Figure 3.

Introduction of reversible bonds enhances the stiffness and extensibility of polymer networks. (a) Representative optical image of an LAL polymer (sample TV 1, Table 1). Scale bar: 10 mm. (b) Radially averaged 1D SAXS intensity I as a function of the magnitude of wavevector q. The triblock polymers have nearly the same end block volume fraction, f ≈ 10%, but various fractions of amide groups, λ = 0, 0.09, and 0.25. Dashed lines: melts of middle block polymer; solid lines: polymer networks self-assembled by triblock copolymers. The primary scattering peak, q*, is associated with the average center-to-center distance between two neighboring glassy domains (green spheres in Figure 1): d = 2π/q*. (c) Frequency dependence of storage (solid symbols, G′) and loss (empty symbols, G″) moduli of the self-assembled polymer networks measured at 20 °C at a fixed strain of 0.5%. The slope 1/2 corresponds to the Rouse dynamics of the network strands.

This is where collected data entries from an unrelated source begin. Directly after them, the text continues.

Lemma app_ok_weaken max max' a : max <= max' → app_ok max a → app_ok max' a.
Proof.
  intros Hle [Hd Hnx Hn Hi Hh Ht]. split; try done; [lia|]. eapply Forall_impl; [exact Hn|].
  intros nc (?&?&?&?&?). split_and!; try done. lia.
Qed.
Lemma drop_ok max j app : app_ok max app → app_ok max (act (Drop j) app).1.
Proof.
  intros Ha. simpl. destruct (held app !! j) as [[o tok]|] eqn:Hj; [|done].
  pose proof (delete_Permutation _ _ _ Hj) as Hp.
  destruct Ha as [Hd Hnx Hn Hi Hh Ht]. split; try done; simpl.
  - rewrite Hp in Hh. by inversion_clear Hh.
  - rewrite Hp in Ht. simpl in Ht. by inversion_clear Ht.
Qed.
Lemma token_of_id n id r id' r' :
  wf_node n → wf_request r → wf_request r' → id <= u64_max → id' <= u64_max →
  token_of n id (described n r) = token_of n id' (described n r') → id = id'.
Proof.
  intros Hn Hr Hr' Hid Hid' E. apply (f_equal parse_liveliness_key) in E.
  rewrite !token_parses in E by done. by injection E.
Qed.
(** A token for a new id or a new node is new. *)
Lemma fresh_token max a b id tok :
  max <= u64_max → app_ok max a → token_says session_zid id b tok →
  (∀ o, (o, tok) ∈ held a → zn_node_id (node_of o) = id → is_node o = b → False) →
  tok ∉ (held a).*2.
Proof.
  intros Hmax Ha Hsays Hno ([o tok']&->&Hin)%list_elem_of_fmap. simpl in *.
  destruct (token_says_inj _ _ _ _ _ _ _ Hsays (held_says _ _ _ _ Hmax Ha Hin)) as (_&->&->).
  by eapply Hno.
Qed.
Lemma hold_ok nodes o token (l : list (Owner * str)) :
  Forall (held_ok nodes) l → NoDup l.*2 →
  (∀ tok, token = Some tok → held_ok nodes (o, tok) ∧ tok ∉ l.*2) →
  Forall (held_ok nodes) (hold o token l) ∧ NoDup (hold o token l).*2.
Proof.
  intros Hl Hnd Ht. destruct token as [tok|]; [|done]. destruct (Ht tok eq_refl). simpl. split.
  - apply Forall_app. by repeat constructor.
  - rewrite fmap_app. apply NoDup_app. split; [done|]. split; [|apply NoDup_singleton].
    intros x Hx ->%list_elem_of_singleton. done.
Qed.
Lemma new_node_ok max name app :
  max + 1 <= u64_max → wf_node_name name → app_ok max app →
  app_ok (max + 1) (act (NewNode name) app).1.
Proof.
  intros Hmax Hname Ha. pose proof Ha as [Hd Hnx Hn Hi Hh Ht].
  cbn [act]. unfold new_node, new_node_id.
  destruct (Node_new_eq (domain_id (ctx app)) name (next_node_id (ctx app)) (asked app))
    as (st&node&->&Hst&Hdom&Hnm&Hid&Hz&Htok).
  assert (wf_node node) as Hwf.
  { split_and!; [by rewrite Hdom|rewrite Hid; lia|rewrite Hz; apply session_zid_no_slash|by rewrite Hnm]. }
  rewrite N.mod_small by (unfold u64_max in Hmax; lia).
  edestruct (hold_ok (nodes app ++ [(node, 0)]) (OfNode node) (node_token node) (held app)) as [Hh' Ht'].
  - eapply Forall_impl; [exact Hh|]. intros h. apply held_ok_mono. intros n c Hc. exists c.
    split; [by apply elem_of_app; left|lia].
  - done.
  - intros tok Hk. apply Htok in Hk as ->. split.
    + split; simpl; [|by rewrite Hdom]. rewrite fmap_app. apply elem_of_app. right. by left.
    + rewrite <-Hdom. apply (fresh_token max _ true (next_node_id (ctx app))); [lia|done| |].
      * eexists. split; [by apply node_token_parses|]. done.
      * intros o Hin Ho _. destruct (held_node _ _ _ _ Ha Hin) as (c&_&(_&_&_&Hlt&_)). simpl in Hlt. lia.
  - rewrite Hst. split; simpl; try done; [lia| |].
    + apply Forall_app. split.
      * eapply Forall_impl; [exact Hn|]. intros nc (?&?&?&?&?). split_and!; simpl; try done; lia.
      * apply Forall_singleton. split_and!; simpl; try done; lia.
    + rewrite !fmap_app. simpl. apply NoDup_app. split; [done|]. split; [|apply NoDup_singleton].
      intros x Hx ->%list_elem_of_singleton. rewrite Hid in Hx.
      apply list_elem_of_fmap in Hx as (n&En&(nc&->&Hnc)%list_elem_of_fmap).
      rewrite Forall_forall in Hn. destruct (Hn _ Hnc) as (_&_&_&?&_). lia.
Qed.
Lemma create_ok max i r app :
  max + 1 <= u64_max → wf_request r → app_ok max app → app_ok (max + 1) (act (Create i r) app).1.
Proof.
  intros Hmax Hr Ha. pose proof Ha as [Hd Hnx Hn Hi Hh Ht]. simpl.
  destruct (nodes app !! i) as [[node c]|] eqn:Hnode; [|eapply app_ok_weaken; [|done]; lia].
  pose proof (create_cases node r {| next_entity_id := c; asked_for := asked app |}) as Hc.
  pose proof Hn as Hn'. rewrite Forall_lookup in Hn'. destruct (Hn' _ _ Hnode) as (Hwf&Hdom&Hz&Hlt&Hcm).
  simpl in Hwf, Hdom, Hz, Hlt, Hcm.
  destruct (create node r _) as [st res]. cbn [next_entity_id] in Hc.
  rewrite N.mod_small in Hc by (unfold u64_max in Hmax; lia).
  assert (c <= next_entity_id st <= c + 1 ∧
          ∀ tok, (match res with Ok token => token | Err _ => None end) = Some tok →
            tok = token_of node c (described node r) ∧ next_entity_id st = c + 1) as [Hnext Htok].
  { destruct res as [[tok|]|]; [destruct Hc as [-> ->]|..]; (split; [lia|]); try done.
    by intros tok [= <-]. }
  clear Hc. simpl.
  assert (∀ n c0, (n, c0) ∈ nodes app → ∃ c', (n, c') ∈ <[i:=(node, next_entity_id st)]> (nodes app) ∧ c0 <= c')
    as Hmono.
  { intros n c0 (k&Hk)%list_elem_of_lookup. destruct (decide (k = i)) as [->|Hki].
    - rewrite Hnode in Hk. injection Hk as <- <-. exists (next_entity_id st). split; [|lia].
      apply list_elem_of_lookup. exists i. apply list_lookup_insert_eq. by eapply lookup_lt_Some.
    - exists c0. split; [|lia]. apply list_elem_of_lookup. exists k. by rewrite list_lookup_insert_ne. }
  edestruct (hold_ok (<[i:=(node, next_entity_id st)]> (nodes app)) (OfEntity node r)
    (match res with Ok token => token | Err _ => None end) (held app)) as [Hh' Ht'].
  - eapply Forall_impl; [exact Hh|]. intros h. by apply held_ok_mono.
  - done.
  - intros tok Hk. destruct (Htok tok Hk) as [-> Hst]. split.
    + split; [done|]. exists c, (next_entity_id st). split_and!; [|lia|done].
      apply list_elem_of_lookup. exists i. apply list_lookup_insert_eq. by eapply lookup_lt_Some.
    + apply (fresh_token max _ false (zn_node_id node)); [lia|done| |].
      * eexists. split; [apply token_parses; [done..|lia]|]. split_and!; [done..|].
        apply bool_decide_eq_false_2. by apply (described_wf node r).
      * intros o Hin Hid Ho. destruct o as [n|n r']; [done|]. simpl in Hid.
        rewrite Forall_forall in Hh. destruct (Hh _ Hin) as (Hr'&id&c'&Hc'&Hlt'&E). simpl in E.
        apply list_elem_of_lookup in Hc' as (k&Hk').
        assert (k = i) as ->.
        { eapply NoDup_lookup; [exact Hi| |]; rewrite !list_lookup_fmap;
            [rewrite Hk'|rewrite Hnode]; simpl; by rewrite ?Hid. }
        rewrite Hnode in Hk'. injection Hk' as -> ->.
        apply token_of_id in E; [lia|done..|lia|lia].
  - split; simpl; try done; [lia| |].
    + apply Forall_insert; [|split_and!; simpl; try done; lia].
      eapply Forall_impl; [exact Hn|]. intros nc (?&?&?&?&?). split_and!; simpl; try done; lia.
    + rewrite list_fmap_insert. simpl. rewrite list_insert_id; [done|].
      by rewrite list_lookup_fmap, Hnode.
Qed.
Lemma act_ok max a app :
  max + 1 <= u64_max → wf_action a → app_ok max app → app_ok (max + 1) (act a app).1.
Proof.
  intros Hmax Hwf Ha. destruct a as [name|i r|j].
  - by apply new_node_ok.
  - by apply create_ok.
  - eapply app_ok_weaken; [|by apply drop_ok]. lia.
Qed.
Lemma App_new_ok d : d <= u16_max → app_ok 0 (App_new d).
Proof. intros Hd. split; simpl; try done; constructor. Qed.
End app_lemmas.
(** Takes a constructor of an action apart: every step leaves the node's name and
    made an endpoint with the keys its lemma says. *)
Ltac action_steps H :=
  repeat (let E := fresh "E" in let N := fresh "N" in
    apply stateE_bind_Ok in H as (?&?&E&H);
    match type of E with ?m ?s = (?s', _) =>
      assert (name_in s' = name_in s) as N
        by (eapply (respects_name m); [solve [eauto with registers]|exact E]);
      first [apply create_client_keys in E|apply create_server_keys in E
            |apply create_raw_server_keys in E|apply create_topic_key in E
            |apply subscription_made in E|apply publisher_made in E|apply raw_publisher_made in E];
      rewrite ?dds_fqn_sub in E
    end);
  injection H as _ <-;
  repeat match goal with N : name_in _ = name_in _ |- _ => rewrite N in *; clear N end.
Lemma action_client_created m a ty q st st' c :
  create_action_client m a ty q st = (st', Ok c) →
  action_client_keys c = action_keys (dds_fqn a (name_in st)) ty.
Proof.
  intros H. unfold create_action_client in H. action_steps H.
  unfold action_client_keys, action_keys. simpl my_goal_client. simpl my_cancel_client.
  simpl my_result_client. simpl my_feedback_subscription. simpl my_status_subscription. congruence.
Qed.
Lemma action_server_created m a ty q st st' s :
  create_action_server m a ty q st = (st', Ok s) →
  action_server_keys s = action_keys (dds_fqn a (name_in st)) ty.
Proof.
  intros H. unfold create_action_server in H. action_steps H.
  unfold action_server_keys, action_keys. simpl my_goal_server. simpl my_cancel_server.
  simpl my_result_server. simpl my_feedback_publisher. simpl my_status_publisher. congruence.
Qed.
Lemma raw_action_server_created a ty q st st' s :
  create_raw_action_server a ty q st = (st', Ok s) →
  raw_action_server_keys s = action_keys (dds_fqn a (name_in st)) ty.
Proof.
  intros H. unfold create_raw_action_server in H. action_steps H.
  unfold raw_action_server_keys, action_keys. simpl goal_server. simpl cancel_server.
  simpl result_server. simpl raw_feedback_publisher. simpl raw_status_publisher. congruence.
Qed.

The arrow represents the trend of the crossover frequency ω_c below which G′ becomes greater than G″. (d) Contribution to shear storage modulus from reversible bonds, (G′ – G^′_x)/G^′_x, in which G^′_x is the shear storage modulus of the polymer without reversible bonds. (e) Dependence of engineering stress, σ_eng, on strain, ϵ, at a fixed strain rate of 0.01/s. (f) Dependence of the tensile toughness on the fraction of amide bonds. Error bar: standard deviation from measurements for the same sample reprocessed using solvents (n = 3).